- [WHAT THE TASK ASKS]
Transcribe the following records in full, exactly as shown.

- [EXCERPTED DATA]
▼

(** The answers to the first questions of a quiz, short of the last. *)
Lemma submit_all_prefix (answers : list form) :
  forall (pre suf : list value) (s : session) (k : Z),
    quiz_data s = Some (pre ++ suf)%list ->
    quiz_index s = Some (len pre) ->
    quiz_score s = Some k ->
    Forall gradable suf ->
    (List.length answers < List.length suf)%nat ->
    exists s',
      submit_all answers s
      = Ok (s', repeat (Redirect quiz_show_question) (List.length answers)) /\
      quiz_data s' = Some (pre ++ suf)%list /\
      quiz_index s' = Some (len pre + Z.of_nat (List.length answers)) /\
      quiz_score s' = Some (k + count_matches suf answers).
Proof.
  induction answers as [|f rest IH]; intros pre suf s k Hd Hi Hk Hg Hlen.
  - exists s. cbn. rewrite Z.add_0_r. repeat split; auto.
    rewrite Hk. f_equal. destruct suf; cbn; lia.
  - destruct suf as [|q suf]; [cbn in Hlen; lia|].
    inversion Hg as [|? ? Hq Hg']; subst.
    assert (nth_error (pre ++ q :: suf) (List.length pre) = Some q) as Hnth
        by (rewrite nth_error_app2, Nat.sub_diag by lia; reflexivity).
    destruct (submit_answer_step f s _ _ k q Hd Hi Hk Hnth Hq) as (e & Hstep).
    assert ((S (List.length pre) =? List.length (pre ++ q :: suf))%nat = false)
      as Hlast.
    { apply Nat.eqb_neq. rewrite length_app. cbn in Hlen |- *. lia. }
    rewrite Hlast in Hstep. clear Hlast.
    cbn [submit_all]. rewrite Hstep. cbn [bind].
    set (s1 := mkSession _ _ _ _ _).
    destruct (IH (pre ++ [q])%list suf s1
                 (k + if answer_matches q f then 1 else 0))
      as (s' & Hrun & Hd' & Hi' & Hk').
    + cbn. now rewrite <- app_assoc.
    + cbn. unfold len. rewrite length_app. cbn. do 2 f_equal. lia.
    + reflexivity.
    + exact Hg'.
    + cbn in Hlen. lia.
    + rewrite Hrun. cbn [bind]. exists s'.
      rewrite <- app_assoc in Hd'. cbn in Hd'.
      split; [reflexivity|]. split; [exact Hd'|].
      split.
      * rewrite Hi'. unfold len. rewrite length_app. cbn. f_equal. lia.
      * rewrite Hk'. cbn [count_matches]. f_equal. lia.
Qed.

Section QuizRun.

Variable json_loads : string -> option value.
Variable repr : value -> string.

(** In the middle of a quiz: after a start with N questions and k < N
    submissions, every response so far led back to the question page, the
    score is the number of matching answers (at most k), and the question
    page shows question k + 1 of N. *)
Theorem quiz_midway
        (s0 s1 : session) (raw : string) (qs : list value)
        (answers : list form) :
  start_quiz_parse json_loads repr s0 raw = Ok (s1, Redirect quiz_show_question) ->
  quiz_data s1 = Some qs ->
  (List.length answers < List.length qs)%nat ->
  exists s2 q,
    submit_all answers s1
    = Ok (s2, repeat (Redirect quiz_show_question) (List.length answers)) /\
    quiz_score s2 = Some (count_matches qs answers) /\
    0 <= count_matches qs answers <= Z.of_nat (List.length answers) /\
    nth_error qs (List.length answers) = Some q /\
    show_question s2
    = Ok (s2, RenderQuestion (Z.of_nat (List.length answers) + 1) (len qs) q).
Proof.
  intros Hstart Hqs Hlen.
  destruct (start_quiz_parse_started json_loads repr s0 s1 raw Hstart)
    as (data & qs' & _ & Hne & Hnorm & ->).
  cbn in Hqs. injection Hqs as ->.
  destruct (normalize_all_gradable repr data qs Hnorm) as (Hg & _).
  destruct (submit_all_prefix answers [] qs
              (mkSession (Some qs) (Some 0) (Some 0)
                         (last_explanation s0) (flashes s0)) 0)
    as (s2 & Hrun & Hd & Hi & Hk); auto.
  destruct (nth_error qs (List.length answers)) as [q|] eqn:Hq;
    [|apply nth_error_None in Hq; lia].
  exists s2, q. cbn in Hd, Hi, Hk.
  split; [exact Hrun|]. split; [exact Hk|].
  split; [apply count_matches_bounds|]. split; [reflexivity|].
  now apply show_question_in_progress.
Qed.

(** A whole quiz, from the start to the result page: after N answers of
    which K match, the result page records one row (user, K, N, server
    time) after the rows the table had, renders K of N with the feedback
    of K / N * 100, and 0 <= K <= N. *)
Theorem quiz_recorded
        (s0 s1 : session) (raw : string) (qs : list value)
        (answers : list form) (now uid : Z) (rows : Models.table) :
  start_quiz_parse json_loads repr s0 raw = Ok (s1, Redirect quiz_show_question) ->
  quiz_data s1 = Some qs ->
  List.length answers = List.length qs ->
  let K := count_matches qs answers in
  let N := len qs in
  0 <= K <= N /\
  exists s2 responses,
    submit_all answers s1 = Ok (s2, responses) /\
    show_result now uid s2 rows
    = ((rows ++ [Models.mkQuizResult (Models.next_id rows) uid K N now])%list,
       RenderResult K N (feedback_of (percent K N))).
Proof.
  intros Hstart Hqs Hlen K N.
  destruct (start_quiz_parse_started json_loads repr s0 s1 raw Hstart)
    as (data & qs' & _ & Hne & Hnorm & ->).
  cbn in Hqs. injection Hqs as ->.
  destruct (normalize_all_gradable repr data qs Hnorm) as (Hg & Hl).
  assert (qs <> []) as Hqne by (destruct qs, data; cbn in Hl; congruence).
  destruct (submit_all_run answers [] qs
              (mkSession (Some qs) (Some 0) (Some 0)
                         (last_explanation s0) (flashes s0)) 0)
    as (s2 & Hrun & Hd & Hi & Hk); auto.
  pose proof (count_matches_bounds qs answers) as Hb.
  split; [subst K N; lia|].
  exists s2, (routes (List.length qs)). split; [exact Hrun|].
  unfold show_result. cbn in Hd, Hk. rewrite Hd, Hk. cbn [get_or].
  fold N. fold K.
  assert ((0 <? N) = true) as ->; [|reflexivity].
  apply Z.ltb_lt. subst N. unfold len. destruct qs; [congruence | cbn; lia].
Qed.

End QuizRun.

(** The result page never rewrites or removes a row: the table afterwards
    is the table before with at most one row added, and with none exactly
    when the session holds no question. *)
Theorem show_result_table (now uid : Z) (s : session) (rows : Models.table) :
  exists new,
    fst (show_result now uid s rows) = (rows ++ new)%list /\
    (List.length new <= 1)%nat /\
    (new = [] <-> get_or (quiz_data s) [] = []).
Proof.
  rewrite show_result_rows. unfold len.
  destruct (get_or (quiz_data s) []) as [|q qs].
  - exists []. cbn. rewrite app_nil_r. repeat split; auto.
  - eexists [_]. cbn -[Models.next_id]. unfold Models.add.
    split; [reflexivity|]. split; [lia|]. split; discriminate.
Qed.

(* ================================================================== *)
(** * Registration and login *)
(* ================================================================== *)

(** The blueprint [auth/routes_auth.py].  The table [user] is a list of
    rows, oldest first; the browser session holds the id of the logged-in
    user (what [login_user] stores and [logout_user] removes) and the
    flashed messages.  [filter_by(email=email)] compares the column with
    the submitted text for equality. *)
Module Auth.

Record User : Type := mkUser {
  id : Z;
  email : string;
  password : string
}.

Definition table : Type := list User.

Inductive endpoint : Type :=
| register_view
| login_view
| home.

▲

- [TASK RESPONSE]
(** The answers to the first questions of a quiz, short of the last. *)
Lemma submit_all_prefix (answers : list form) :
  forall (pre suf : list value) (s : session) (k : Z),
    quiz_data s = Some (pre ++ suf)%list ->
    quiz_index s = Some (len pre) ->
    quiz_score s = Some k ->
    Forall gradable suf ->
    (List.length answers < List.length suf)%nat ->
    exists s',
      submit_all answers s
      = Ok (s', repeat (Redirect quiz_show_question) (List.length answers)) /\
      quiz_data s' = Some (pre ++ suf)%list /\
      quiz_index s' = Some (len pre + Z.of_nat (List.length answers)) /\
      quiz_score s' = Some (k + count_matches suf answers).
Proof.
  induction answers as [|f rest IH]; intros pre suf s k Hd Hi Hk Hg Hlen.
  - exists s. cbn. rewrite Z.add_0_r. repeat split; auto.
    rewrite Hk. f_equal. destruct suf; cbn; lia.
  - destruct suf as [|q suf]; [cbn in Hlen; lia|].
    inversion Hg as [|? ? Hq Hg']; subst.
    assert (nth_error (pre ++ q :: suf) (List.length pre) = Some q) as Hnth
        by (rewrite nth_error_app2, Nat.sub_diag by lia; reflexivity).
    destruct (submit_answer_step f s _ _ k q Hd Hi Hk Hnth Hq) as (e & Hstep).
    assert ((S (List.length pre) =? List.length (pre ++ q :: suf))%nat = false)
      as Hlast.
    { apply Nat.eqb_neq. rewrite length_app. cbn in Hlen |- *. lia. }
    rewrite Hlast in Hstep. clear Hlast.
    cbn [submit_all]. rewrite Hstep. cbn [bind].
    set (s1 := mkSession _ _ _ _ _).
    destruct (IH (pre ++ [q])%list suf s1
                 (k + if answer_matches q f then 1 else 0))
      as (s' & Hrun & Hd' & Hi' & Hk').
    + cbn. now rewrite <- app_assoc.
    + cbn. unfold len. rewrite length_app. cbn. do 2 f_equal. lia.
    + reflexivity.
    + exact Hg'.
    + cbn in Hlen. lia.
    + rewrite Hrun. cbn [bind]. exists s'.
      rewrite <- app_assoc in Hd'. cbn in Hd'.
      split; [reflexivity|]. split; [exact Hd'|].
      split.
      * rewrite Hi'. unfold len. rewrite length_app. cbn. f_equal. lia.
      * rewrite Hk'. cbn [count_matches]. f_equal. lia.
Qed.

Section QuizRun.

Variable json_loads : string -> option value.
Variable repr : value -> string.

(** In the middle of a quiz: after a start with N questions and k < N
    submissions, every response so far led back to the question page, the
    score is the number of matching answers (at most k), and the question
    page shows question k + 1 of N. *)
Theorem quiz_midway
        (s0 s1 : session) (raw : string) (qs : list value)
        (answers : list form) :
  start_quiz_parse json_loads repr s0 raw = Ok (s1, Redirect quiz_show_question) ->
  quiz_data s1 = Some qs ->
  (List.length answers < List.length qs)%nat ->
  exists s2 q,
    submit_all answers s1
    = Ok (s2, repeat (Redirect quiz_show_question) (List.length answers)) /\
    quiz_score s2 = Some (count_matches qs answers) /\
    0 <= count_matches qs answers <= Z.of_nat (List.length answers) /\
    nth_error qs (List.length answers) = Some q /\
    show_question s2
    = Ok (s2, RenderQuestion (Z.of_nat (List.length answers) + 1) (len qs) q).
Proof.
  intros Hstart Hqs Hlen.
  destruct (start_quiz_parse_started json_loads repr s0 s1 raw Hstart)
    as (data & qs' & _ & Hne & Hnorm & ->).
  cbn in Hqs. injection Hqs as ->.
  destruct (normalize_all_gradable repr data qs Hnorm) as (Hg & _).
  destruct (submit_all_prefix answers [] qs
              (mkSession (Some qs) (Some 0) (Some 0)
                         (last_explanation s0) (flashes s0)) 0)
    as (s2 & Hrun & Hd & Hi & Hk); auto.
  destruct (nth_error qs (List.length answers)) as [q|] eqn:Hq;
    [|apply nth_error_None in Hq; lia].
  exists s2, q. cbn in Hd, Hi, Hk.
  split; [exact Hrun|]. split; [exact Hk|].
  split; [apply count_matches_bounds|]. split; [reflexivity|].
  now apply show_question_in_progress.
Qed.

(** A whole quiz, from the start to the result page: after N answers of
    which K match, the result page records one row (user, K, N, server
    time) after the rows the table had, renders K of N with the feedback
    of K / N * 100, and 0 <= K <= N. *)
Theorem quiz_recorded
        (s0 s1 : session) (raw : string) (qs : list value)
        (answers : list form) (now uid : Z) (rows : Models.table) :
  start_quiz_parse json_loads repr s0 raw = Ok (s1, Redirect quiz_show_question) ->
  quiz_data s1 = Some qs ->
  List.length answers = List.length qs ->
  let K := count_matches qs answers in
  let N := len qs in
  0 <= K <= N /\
  exists s2 responses,
    submit_all answers s1 = Ok (s2, responses) /\
    show_result now uid s2 rows
    = ((rows ++ [Models.mkQuizResult (Models.next_id rows) uid K N now])%list,
       RenderResult K N (feedback_of (percent K N))).
Proof.
  intros Hstart Hqs Hlen K N.
  destruct (start_quiz_parse_started json_loads repr s0 s1 raw Hstart)
    as (data & qs' & _ & Hne & Hnorm & ->).
  cbn in Hqs. injection Hqs as ->.
  destruct (normalize_all_gradable repr data qs Hnorm) as (Hg & Hl).
  assert (qs <> []) as Hqne by (destruct qs, data; cbn in Hl; congruence).
  destruct (submit_all_run answers [] qs
              (mkSession (Some qs) (Some 0) (Some 0)
                         (last_explanation s0) (flashes s0)) 0)
    as (s2 & Hrun & Hd & Hi & Hk); auto.
  pose proof (count_matches_bounds qs answers) as Hb.
  split; [subst K N; lia|].
  exists s2, (routes (List.length qs)). split; [exact Hrun|].
  unfold show_result. cbn in Hd, Hk. rewrite Hd, Hk. cbn [get_or].
  fold N. fold K.
  assert ((0 <? N) = true) as ->; [|reflexivity].
  apply Z.ltb_lt. subst N. unfold len. destruct qs; [congruence | cbn; lia].
Qed.

End QuizRun.

(** The result page never rewrites or removes a row: the table afterwards
    is the table before with at most one row added, and with none exactly
    when the session holds no question. *)
Theorem show_result_table (now uid : Z) (s : session) (rows : Models.table) :
  exists new,
    fst (show_result now uid s rows) = (rows ++ new)%list /\
    (List.length new <= 1)%nat /\
    (new = [] <-> get_or (quiz_data s) [] = []).
Proof.
  rewrite show_result_rows. unfold len.
  destruct (get_or (quiz_data s) []) as [|q qs].
  - exists []. cbn. rewrite app_nil_r. repeat split; auto.
  - eexists [_]. cbn -[Models.next_id]. unfold Models.add.
    split; [reflexivity|]. split; [lia|]. split; discriminate.
Qed.

(* ================================================================== *)
(** * Registration and login *)
(* ================================================================== *)

(** The blueprint [auth/routes_auth.py].  The table [user] is a list of
    rows, oldest first; the browser session holds the id of the logged-in
    user (what [login_user] stores and [logout_user] removes) and the
    flashed messages.  [filter_by(email=email)] compares the column with
    the submitted text for equality. *)
Module Auth.

Record User : Type := mkUser {
  id : Z;
  email : string;
  password : string
}.

Definition table : Type := list User.

Inductive endpoint : Type :=
| register_view
| login_view
| home.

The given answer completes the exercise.